It’s been an expensive few months for JPMorgan Chase. The bank is in talks—which could still fall through—to pay a record $13 billion to the Department of Justice and other agencies over several probes into alleged mortgage misconduct during the run-up to the financial crisis.

Amid talks of the mortgage settlement, the bank agreed to pay out another $920 million, this time to settle allegations in the “London Whale” trading scandal. Overall, the bank has spent or set aside $28 billion for legal costs since 2010. The company reported its first loss under Chief Executive Jamie Dimon in early October.

Meanwhile, Bank of America, Citigroup and others have also recently agreed to large settlements related to allegations ranging from staying hush about an ongoing Ponzi scheme to levying extra fees from customers. While many are paying up, few are actually admitting guilt. Many banks are able to settle lawsuits for large sums of cash without ever “admitting or denying” wrongdoing. This has long been a major point of contention in the effort to regulate big banks.

And the cases keep coming: Many banks are being investigated by multiple state and federal agencies, meaning they can be sued or investigated multiple times over what might seem like the same allegation.

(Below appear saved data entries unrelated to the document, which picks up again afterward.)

(** * LeaseSet.cpp (libi2pd): decoding, reconciliation and construction of
      lease sets, as a shallow embedding.

    Integers of the source are [Z] with the wrap-around of their C++ type
    written out ([u64], [u32], [u16]); buffer offsets and lengths ([size_t])
    are [nat], they stay far below 2^64 (an identity is at most 387 + 65535
    bytes, a lease count at most 255).  A buffer is a [list byte]; its
    length is the [len] argument that accompanies the pointer in the source.
    Every read of a buffer goes through [read_bytes], which reports the
    first index touched at or past the length instead of a value. *)

From Stdlib Require Import ZArith Lia Strings.Byte.
From stdpp Require Import base option list gmap.

Local Open Scope Z_scope.

(** ** Fixed-width integers *)

Definition u64 (x : Z) : Z := x mod 2 ^ 64.
Definition u32 (x : Z) : Z := x mod 2 ^ 32.
Definition u16 (x : Z) : Z := x mod 2 ^ 16.

Definition byte_val (b : byte) : Z := Z.of_N (Byte.to_N b).
Definition byte_nat (b : byte) : nat := N.to_nat (Byte.to_N b).
Definition byte_of_Z (z : Z) : byte :=
  default x00 (Byte.of_N (Z.to_N (z mod 256))).

(** bufbe16toh, bufbe32toh, bufbe64toh of I2PEndian.h: the big-endian value
    of the bytes at a pointer. *)
Definition be_decode (bs : list byte) : Z :=
  foldl (λ acc b, acc * 256 + byte_val b) 0 bs.
(** * Respondent distribution and annotation planning (process-pdf)

    A shallow embedding of the planning core of the PDF batch function:
    [getPagesPerRespondentBlock] and [calculateAnnotationPages]
    (utils/page-calculator.ts), [distributeRespondents] and [handler]
    (process-pdf.ts) and the stamping loop of [annotatePdf]
    (utils/pdf-annotator.ts).

    Numbers.  The code computes with IEEE 754 doubles, and its arrays
    have fewer than 2^32 elements.  The definitions of this first part
    compute on exact integers ([Z]) and on lists of any length: they are
    the arithmetic of the code wherever no sum or product exceeds 2^53 and
    no array of 2^32 elements or more is asked for.  Module [Js] gives the
    page calculator and the distributor on the numbers of the engine, with
    the rounding of doubles and the [RangeError] of [Array.from]; the
    lemmas [js_getPagesPerRespondentBlock_exact],
    [js_calculateAnnotationPages_exact] and
    [js_distributeRespondents_exact] say where the two agree.  The handler
    plans on exact integers: it is the handler of the code for a
    [pagesCount] below 2^32.  A number that comes out of [JSON.parse] may
    also be fractional: see [jsnumber]. *)

From Stdlib Require Import ZArith String Lia.
From stdpp Require Import base tactics option list list_numbers strings pretty.
(** * hgzy: the ranker and the Big/Small decision aggregator of [scraper.py]

    A shallow embedding of [_score] and [analyze_big_small] (with its inner
    [vote]) and of the data part of their caller [scrape_plans], with the
    properties the specification states about them and further properties
    read off the code.

    The numbers are read twice.
    - First as real numbers, with exact arithmetic.  This reading carries the
      properties that do not depend on how a double rounds or overflows: the
      classification of plan texts, the length of the ranking, the formula of
      the score, the "no signal" result.
    - Then as IEEE doubles (module [IEEE]): finite values, infinities and
      NaN, rounding after every operation, and the exceptions Python raises.
      This reading carries the properties of order, sign and confidence,
      which infinities and NaN can break.

    Other conventions.
    - A Python [str] is a [string] of 8-bit characters (text outside ASCII
      as its UTF-8 bytes); [str.lower] moves [A]..[Z] to [a]..[z] and leaves
      every other byte, [str.strip] removes the ASCII white space.
    - A dict read with [.get] is a record whose fields are [option]s
      ([None] for a missing key or a stored [None]). *)

From Stdlib Require Import Reals Lra Lia List Bool Ascii String Permutation Sorted.
Import ListNotations.

Open Scope string_scope.

(** ** Strings *)

Module Str.

  (** [c.lower()] on one character: [A]..[Z] move to [a]..[z]. *)
Definition lower_ascii (c : ascii) : ascii :=
    let n := nat_of_ascii c in
    if (65 <=? n)%nat && (n <=? 90)%nat then ascii_of_nat (n + 32) else c.

  (** [s.lower()]. *)
Fixpoint lower (s : string) : string :=
    match s with
    | EmptyString => EmptyString
    | String c s' => String (lower_ascii c) (lower s')
    end.

  (** [needle in s] for two strings: [needle] occurs as a substring. *)
Fixpoint contains (needle s : string) : bool :=
    if String.prefix needle s then true
    else match s with
         | EmptyString => false
         | String _ s' => contains needle s'
         end.

  (** [list(s)]: the one-character strings of [s]. *)
Fixpoint chars (s : string) : list string :=
    match s with
    | EmptyString => []
    | String c s' => String c EmptyString :: chars s'
    end.

  (** [any(ch in t for ch in list(cs))]. *)
Definition any_char_in (cs t : string) : bool :=
    existsb (fun ch => contains ch t) (chars cs).

  (** The characters [str.strip] removes, in the 8-bit range. *)
Definition is_space (c : ascii) : bool :=
    let n := nat_of_ascii c in
    ((9 <=? n)%nat && (n <=? 13)%nat) || ((28 <=? n)%nat && (n <=? 32)%nat).

Fixpoint lstrip (s : string) : string :=
    match s with
    | EmptyString => EmptyString
    | String c s' => if is_space c then lstrip s' else s
    end.

Fixpoint rstrip (s : string) : string :=
    match s with
    | EmptyString => EmptyString
    | String c s' =>
        match rstrip s' with
        | EmptyString => if is_space c then EmptyString else String c EmptyString
        | r => String c r
        end
    end.

  (** [s.strip()]. *)
Definition strip (s : string) : string := rstrip (lstrip s).

  (** [s or ""] for an optional string. *)
Definition or_empty (s : option string) : string :=
    match s with
    | Some x => x
    | None => ""
    end.
(** * icon_mcp: the Iconify tool server ([src/server.py])

    A shallow embedding of the request helper [_request_iconify], the
    parameter normalisers [_clamp_limit] and [_split_icon], and the five
    tool handlers built on them, followed by the properties the
    specification states about them.

    Conventions of the embedding:
    - a Python [str] is the list of its code points;
    - a Python [int] is a [Z] (unbounded, no wrap-around);
    - a [dict] is an association list in insertion order, written
      through [dict_set], which overwrites an existing key in place;
    - the HTTP transport is an oracle that answers a request from the
      history of the requests issued before it; a handler runs in a
      state-and-exception monad whose state is that history;
    - an exception is one of the [Exception] classes that the code and
      the HTTP client raise; the cancellation of the running task is
      not part of the model. *)

From Stdlib Require Import List ZArith NArith Bool Lia String Ascii.
Import ListNotations.
Local Open Scope Z_scope.

(* ------------------------------------------------------------------ *)
(** * Python strings *)

Module PyStr.

(** A Unicode code point. *)
Definition char := N.

Definition str := list char.

(** The text of a literal of the source. *)
Definition lit (s : string) : str :=
  List.map N_of_ascii (list_ascii_of_string s).

(** [a == b] *)
Fixpoint eqb (a b : str) : bool :=
  match a, b with
  | [], [] => true
  | x :: a', y :: b' => N.eqb x y && eqb a' b'
  | _, _ => false
  end.

(** [s.startswith(p)] *)
Fixpoint startswith (p s : str) : bool :=
  match p, s with
  | [], _ => true
  | _ :: _, [] => false
  | a :: p', b :: s' => N.eqb a b && startswith p' s'
  end.

(** [needle in s] for two strings: substring search. *)
Fixpoint contains (needle s : str) : bool :=
  startswith needle s ||
  match s with
  | [] => false
  | _ :: s' => contains needle s'
  end.

(** [str.isspace] on one code point: the white-space table of CPython
    (general category Zs, or bidirectional class WS, B or S). *)
Definition isspace (c : char) : bool :=
  let n := Z.of_N c in
  ((9 <=? n) && (n <=? 13)) || ((28 <=? n) && (n <=? 32))
  || (n =? 133) || (n =? 160) || (n =? 5760)
  || ((8192 <=? n) && (n <=? 8202))
  || (n =? 8232) || (n =? 8233) || (n =? 8239) || (n =? 8287)
  || (n =? 12288).

Fixpoint lstrip (s : str) : str :=
  match s with
  | [] => []
  | c :: s' => if isspace c then lstrip s' else s
  end.

Definition rstrip (s : str) : str := rev (lstrip (rev s)).

(** [s.strip()] *)
Definition strip (s : str) : str := rstrip (lstrip s).

(** [s.split(sep, maxsplit)] for a separator of one character. *)
Fixpoint split (sep : char) (maxsplit : nat) (s : str) {struct s}
  : list str :=
  match maxsplit, s with
  | O, _ => [s]
  | _, [] => [[]]
  | S m, c :: s' =>
      if N.eqb c sep then [] :: split sep m s'
      else match split sep maxsplit s' with
           | hd :: tl => (c :: hd) :: tl
           | [] => [[c]]
           end
  end.

(** [s.replace(old, new)] for [old] of one character. *)
Definition replace (old : char) (new : str) (s : str) : str :=
  flat_map (fun c => if N.eqb c old then new else [c]) s.

(** [sep.join(parts)] *)
Fixpoint join (sep : str) (parts : list str) : str :=
  match parts with
  | [] => []
  | [p] => p
  | p :: rest => p ++ sep ++ join sep rest
  end.

End PyStr.

Import PyStr.
Arguments lit s%_string.

(* ------------------------------------------------------------------ *)
(** * Python values *)

#[local] Set Warnings "-register-all".
Definition process_one (transaction : nat) (maximum_retry : Z) : M unit :=
  let! t := load transaction in
  if bool_decide (status t = STATUS_DONE) then
    raise (Exception ValueError
             ("Cannot process a finished transaction " +:+ guid t))
  else
    let! now := tables_now in
    let customer := customer_of (subscription_guid t) in
    try_except (gateway_attempt transaction customer)
      (fun e =>
         match e with
         | SystemExit | KeyboardInterrupt => raise e
         | Exception _ _ => record_failure transaction maximum_retry now e
         end)
      (fun transaction_id => record_success transaction transaction_id).

(** ** [TransactionModel.process_transactions] *)

(** The two filters of the query. *)
Definition selected (guids : option (list string)) (t : Transaction) : bool :=
  bool_decide (status t ∈ [STATUS_INIT; STATUS_RETRYING])
  && match guids with
     | Some gs => bool_decide (guid t ∈ gs)
     | None => true
     end.

(** The references of the rows that pass a filter, from position [r] on. *)
Fixpoint query_from (keep : Transaction -> bool) (r : nat) (rows : list Transaction) : list nat :=
  match rows with
  | [] => []
  | t :: rows' =>
      if keep t then r :: query_from keep (S r) rows'
      else query_from keep (S r) rows'
  end.

(** The query of [process_transactions]: the rows that pass the two
    filters, in the order of the database's scan, since the query has no
    [order_by]. *)
Definition query (guids : option (list string)) : M (list nat) :=
  fun w =>
    (Returns (scan (scan_position w guids)
                (query_from (selected guids) 0 (transactions w))), w).

(** The [for] loop over the query result. *)
Fixpoint process_each (rows : list nat) (maximum_retry : Z)
    (processed_transaction_guids : list string) : M (list string) :=
  match rows with
  | [] => ret processed_transaction_guids
  | transaction :: rows' =>
      process_one transaction maximum_retry;;;
      let! t := load transaction in
      process_each rows' maximum_retry (processed_transaction_guids ++ [guid t])
  end.

Definition process_transactions (guids : option (list string)) (maximum_retry : Z)
    : M (list string) :=
  let! rows := query guids in
  process_each rows maximum_retry [].

End Model.

Arguments World G : clear implicits.
Arguments M G : clear implicits.

(** ** Test doubles and the scenarios of the specification *)

Module Scenario.

(** A gateway that declines every money movement. *)
Definition declining : Processor unit := {|
  create_customer := fun g _ => (Returns "CU1", g);
  prepare_customer := fun g _ _ => (Returns tt, g);
  charge := fun g _ => (Raises (Exception (OtherError "Declined") "card declined"), g);
  payout := fun g _ => (Raises (Exception (OtherError "Declined") "payout declined"), g);
  refund := fun g _ => (Raises (Exception (OtherError "Declined") "refund declined"), g);
|}.

(** A gateway that accepts everything. *)
Definition accepting : Processor unit := {|
  create_customer := fun g _ => (Returns "CU1", g);
  prepare_customer := fun g _ _ => (Returns tt, g);
  charge := fun g _ => (Returns "CH1", g);
  payout := fun g _ => (Returns "PO1", g);
  refund := fun g _ => (Returns "RF1", g);
|}.

(** The decimal digit of a small number, as a string. *)
Definition digit (n : nat) : string :=
  String (Ascii.ascii_of_nat (48 + n)) EmptyString.

(** A gateway whose n-th money movement fails when [n] is listed in its
    state, which counts the movements made so far. *)
Definition flaky (failing : list nat) : Processor nat :=
  let move := fun (g : nat) (_ : Transaction) =>
    if bool_decide (g ∈ failing)
    then (Raises (Exception (OtherError "Timeout") "gateway timeout"), S g)
    else (Returns (String.append "GW" (digit g)), S g) in
  {| create_customer := fun g _ => (Returns "CU1", g);
     prepare_customer := fun g _ _ => (Returns tt, g);
     charge := move; payout := move; refund := move |}.

(** The two bytes of an e with an acute accent in UTF-8. *)
Definition e_acute : string :=
  String (Ascii.ascii_of_nat 195) (String (Ascii.ascii_of_nat 169) EmptyString).

(** A gateway that declines every money movement with a byte-string message
    outside ASCII. *)
Definition garbling : Processor unit := {|
  create_customer := fun g _ => (Returns "CU1", g);
  prepare_customer := fun g _ _ => (Returns tt, g);
  charge := fun g _ =>
    (Raises (Exception (OtherError "Declined") (Bytes ("caf" +:+ e_acute))), g);
  payout := fun g _ =>
    (Raises (Exception (OtherError "Declined") (Bytes ("caf" +:+ e_acute))), g);
  refund := fun g _ =>
    (Raises (Exception (OtherError "Declined") (Bytes ("caf" +:+ e_acute))), g);
|}.

(** A gateway interrupted by the operator during a charge. *)
Definition interrupted : Processor unit := {|
  create_customer := fun g _ => (Returns "CU1", g);
  prepare_customer := fun g _ _ => (Returns tt, g);
  charge := fun g _ => (Raises KeyboardInterrupt, g);
  payout := fun g _ => (Raises KeyboardInterrupt, g);
  refund := fun g _ => (Raises KeyboardInterrupt, g);
|}.

Definition clock_reading (n : nat) : Z := 1000 + Z.of_nat n.
Definition guid_of_seed (n : nat) : string := digit n.
Definition sole_customer (_ : string) : nat := 0%nat.

Definition alice : Customer :=
  {| customer_guid := "CUalice"; customer_external_id := None |}.

(** A database that scans the rows in the order of their insertion, and one
    that scans them backwards. *)
Definition insertion_order {G} (_ : World G) (_ : option (list string)) (r : nat) : nat :=
  r.

Definition latest_first {G} (w : World G) (_ : option (list string)) (r : nat) : nat :=
  length (transactions w) - r.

If you’re having a hard time keeping track, here’s a rundown on the latest lawsuits, settlements and ongoing investigations involving big banks:



Mortgages

JPMorgan in talks to pay $13 billion to end multiple mortgage probes

THE BANK

JPMorgan Chase
THE DETAILS

The Justice Department, New York Attorney General Eric T. Schneiderman, the Federal Housing Finance Agency and federal prosecutors in Pennsylvania and California were investigating whether the bank misled investors about the risk of mortgages underlying securities sold between 2005 and 2007, in the run-up to the 2008 financial crisis. Many of the questionable sales were made by Bear Stearns and Washington Mutual, companies that JPMorgan acquired when they failed in 2008.
THE POTENTIAL SETTLEMENT

The bank has discussed paying $13 billion to settle claims by several U.S. agencies and prosecutors’ offices, though the tentative deal could still fall through. Of the $13 billion, $4 billion would go to homeowners facing foreclosure.

As part of the $13 billion payout, JPMorgan agreed this week to pay $4 billion in a separate settlement with the Federal Housing Finance Agency. The FHFA sued the bank for allegedly selling Fannie Mae and Freddie Mac faulty mortgage-backed securities. Fannie and Freddie are government-supported companies that buy mortgages from lenders and bundle and sell them to investors, freeing up more capital for banks to lend out.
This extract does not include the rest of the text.